What is needed ::
Show each line of the records in which the word "that" occurs.

##### The input

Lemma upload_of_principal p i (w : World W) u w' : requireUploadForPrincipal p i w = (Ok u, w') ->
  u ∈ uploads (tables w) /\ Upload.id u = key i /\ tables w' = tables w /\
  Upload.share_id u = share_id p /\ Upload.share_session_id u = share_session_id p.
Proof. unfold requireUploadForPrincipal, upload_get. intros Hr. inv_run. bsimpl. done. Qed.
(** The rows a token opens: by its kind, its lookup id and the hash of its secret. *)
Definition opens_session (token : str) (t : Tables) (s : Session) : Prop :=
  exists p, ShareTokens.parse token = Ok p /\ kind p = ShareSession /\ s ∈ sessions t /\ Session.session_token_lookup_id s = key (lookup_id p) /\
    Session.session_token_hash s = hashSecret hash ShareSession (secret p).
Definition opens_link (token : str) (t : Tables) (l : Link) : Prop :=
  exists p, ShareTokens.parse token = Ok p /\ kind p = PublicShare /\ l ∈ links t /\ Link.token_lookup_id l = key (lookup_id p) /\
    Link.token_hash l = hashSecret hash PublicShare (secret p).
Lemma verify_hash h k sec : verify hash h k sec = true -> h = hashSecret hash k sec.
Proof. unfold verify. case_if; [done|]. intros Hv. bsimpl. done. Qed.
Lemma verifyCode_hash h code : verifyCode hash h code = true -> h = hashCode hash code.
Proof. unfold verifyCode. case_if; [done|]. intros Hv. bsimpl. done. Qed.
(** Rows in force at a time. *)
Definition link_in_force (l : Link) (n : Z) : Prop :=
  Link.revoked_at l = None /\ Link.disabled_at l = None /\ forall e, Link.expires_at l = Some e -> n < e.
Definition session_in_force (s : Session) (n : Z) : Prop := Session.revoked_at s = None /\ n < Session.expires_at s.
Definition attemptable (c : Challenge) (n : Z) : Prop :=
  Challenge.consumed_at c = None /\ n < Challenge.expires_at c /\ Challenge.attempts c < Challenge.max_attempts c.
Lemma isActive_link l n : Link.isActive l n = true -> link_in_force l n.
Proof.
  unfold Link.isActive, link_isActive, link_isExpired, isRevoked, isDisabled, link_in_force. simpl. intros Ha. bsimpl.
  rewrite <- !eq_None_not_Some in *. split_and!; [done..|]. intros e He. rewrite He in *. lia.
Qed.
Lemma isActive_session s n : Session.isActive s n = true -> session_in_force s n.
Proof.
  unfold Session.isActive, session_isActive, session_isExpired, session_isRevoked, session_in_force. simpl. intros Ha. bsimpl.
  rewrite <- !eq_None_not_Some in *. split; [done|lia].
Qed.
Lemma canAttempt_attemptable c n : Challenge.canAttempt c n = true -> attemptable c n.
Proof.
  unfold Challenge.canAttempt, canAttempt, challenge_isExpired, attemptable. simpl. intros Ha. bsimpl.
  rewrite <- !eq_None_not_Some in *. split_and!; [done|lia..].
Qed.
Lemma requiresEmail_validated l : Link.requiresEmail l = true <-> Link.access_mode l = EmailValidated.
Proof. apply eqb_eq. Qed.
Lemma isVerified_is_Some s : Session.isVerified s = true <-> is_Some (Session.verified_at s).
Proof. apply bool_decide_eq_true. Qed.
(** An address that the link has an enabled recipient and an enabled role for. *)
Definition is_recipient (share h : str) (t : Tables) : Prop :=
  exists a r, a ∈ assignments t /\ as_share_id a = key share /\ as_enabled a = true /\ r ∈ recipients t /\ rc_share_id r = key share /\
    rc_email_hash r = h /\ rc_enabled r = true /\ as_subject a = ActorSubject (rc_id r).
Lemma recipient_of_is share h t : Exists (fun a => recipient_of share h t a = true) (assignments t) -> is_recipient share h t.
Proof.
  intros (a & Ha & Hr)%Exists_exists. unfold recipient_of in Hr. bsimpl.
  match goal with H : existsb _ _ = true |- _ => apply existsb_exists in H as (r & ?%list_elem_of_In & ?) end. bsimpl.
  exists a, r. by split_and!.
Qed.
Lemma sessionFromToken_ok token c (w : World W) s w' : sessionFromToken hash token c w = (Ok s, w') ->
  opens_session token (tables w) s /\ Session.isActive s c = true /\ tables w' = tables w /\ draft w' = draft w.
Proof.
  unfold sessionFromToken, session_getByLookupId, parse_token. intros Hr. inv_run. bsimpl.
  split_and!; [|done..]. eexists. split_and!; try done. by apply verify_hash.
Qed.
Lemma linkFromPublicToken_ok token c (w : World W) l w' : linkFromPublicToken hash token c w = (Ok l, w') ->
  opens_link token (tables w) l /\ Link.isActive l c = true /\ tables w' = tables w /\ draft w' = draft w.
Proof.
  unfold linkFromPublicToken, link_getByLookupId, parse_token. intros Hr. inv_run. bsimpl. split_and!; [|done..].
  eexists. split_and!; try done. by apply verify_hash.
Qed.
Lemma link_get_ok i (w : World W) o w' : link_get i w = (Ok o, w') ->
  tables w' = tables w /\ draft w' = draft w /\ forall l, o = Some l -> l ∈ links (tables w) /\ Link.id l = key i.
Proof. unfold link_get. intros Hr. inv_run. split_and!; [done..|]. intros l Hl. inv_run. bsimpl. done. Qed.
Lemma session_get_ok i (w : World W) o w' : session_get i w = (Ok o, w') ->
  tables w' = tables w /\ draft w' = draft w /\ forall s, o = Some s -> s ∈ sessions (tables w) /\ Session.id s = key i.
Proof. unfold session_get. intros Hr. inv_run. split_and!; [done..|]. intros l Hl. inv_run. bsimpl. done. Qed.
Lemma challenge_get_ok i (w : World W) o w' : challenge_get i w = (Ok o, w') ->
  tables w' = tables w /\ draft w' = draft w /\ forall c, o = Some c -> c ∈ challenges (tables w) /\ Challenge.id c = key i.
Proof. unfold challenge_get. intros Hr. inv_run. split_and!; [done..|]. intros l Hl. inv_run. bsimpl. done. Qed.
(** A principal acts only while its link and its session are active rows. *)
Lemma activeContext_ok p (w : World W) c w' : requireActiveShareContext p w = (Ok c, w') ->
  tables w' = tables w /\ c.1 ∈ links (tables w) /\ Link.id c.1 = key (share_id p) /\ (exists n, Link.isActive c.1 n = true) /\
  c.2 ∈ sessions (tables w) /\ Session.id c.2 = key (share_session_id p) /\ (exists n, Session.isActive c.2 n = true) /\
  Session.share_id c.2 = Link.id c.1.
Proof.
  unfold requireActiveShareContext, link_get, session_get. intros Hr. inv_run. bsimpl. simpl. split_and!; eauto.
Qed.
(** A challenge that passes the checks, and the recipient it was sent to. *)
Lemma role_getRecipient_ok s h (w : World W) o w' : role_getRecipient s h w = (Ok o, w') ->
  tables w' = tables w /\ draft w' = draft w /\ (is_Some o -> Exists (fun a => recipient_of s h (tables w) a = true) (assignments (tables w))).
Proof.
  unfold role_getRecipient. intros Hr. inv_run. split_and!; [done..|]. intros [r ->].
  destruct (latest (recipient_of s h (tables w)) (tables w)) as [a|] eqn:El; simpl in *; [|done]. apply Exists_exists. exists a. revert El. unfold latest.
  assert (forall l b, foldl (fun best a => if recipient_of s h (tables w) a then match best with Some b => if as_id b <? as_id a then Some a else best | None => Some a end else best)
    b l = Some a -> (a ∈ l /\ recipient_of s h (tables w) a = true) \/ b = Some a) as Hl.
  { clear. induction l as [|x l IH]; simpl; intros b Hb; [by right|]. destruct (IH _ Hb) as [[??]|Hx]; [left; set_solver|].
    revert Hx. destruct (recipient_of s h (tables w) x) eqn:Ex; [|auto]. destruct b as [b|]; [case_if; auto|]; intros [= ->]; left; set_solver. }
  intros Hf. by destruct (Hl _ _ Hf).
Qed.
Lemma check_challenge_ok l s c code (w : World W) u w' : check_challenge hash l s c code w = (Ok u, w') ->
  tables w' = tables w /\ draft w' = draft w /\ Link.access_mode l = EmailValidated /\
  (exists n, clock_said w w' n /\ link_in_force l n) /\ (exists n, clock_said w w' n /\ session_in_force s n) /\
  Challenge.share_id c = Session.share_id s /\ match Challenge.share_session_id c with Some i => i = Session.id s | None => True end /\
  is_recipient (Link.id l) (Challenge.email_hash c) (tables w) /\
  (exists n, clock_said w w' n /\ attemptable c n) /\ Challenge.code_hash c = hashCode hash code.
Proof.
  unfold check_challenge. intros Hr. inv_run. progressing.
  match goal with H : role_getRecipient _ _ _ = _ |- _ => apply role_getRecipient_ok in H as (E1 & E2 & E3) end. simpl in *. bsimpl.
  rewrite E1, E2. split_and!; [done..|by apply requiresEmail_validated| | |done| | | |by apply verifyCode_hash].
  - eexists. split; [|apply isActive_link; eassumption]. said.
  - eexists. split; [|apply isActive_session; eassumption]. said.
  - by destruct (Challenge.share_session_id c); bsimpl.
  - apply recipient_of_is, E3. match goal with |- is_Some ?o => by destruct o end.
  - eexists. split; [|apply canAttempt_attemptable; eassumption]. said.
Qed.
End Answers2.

##########

Response for this exercise ::
(** An address that the link has an enabled recipient and an enabled role for. *)
(** A challenge that passes the checks, and the recipient it was sent to. *)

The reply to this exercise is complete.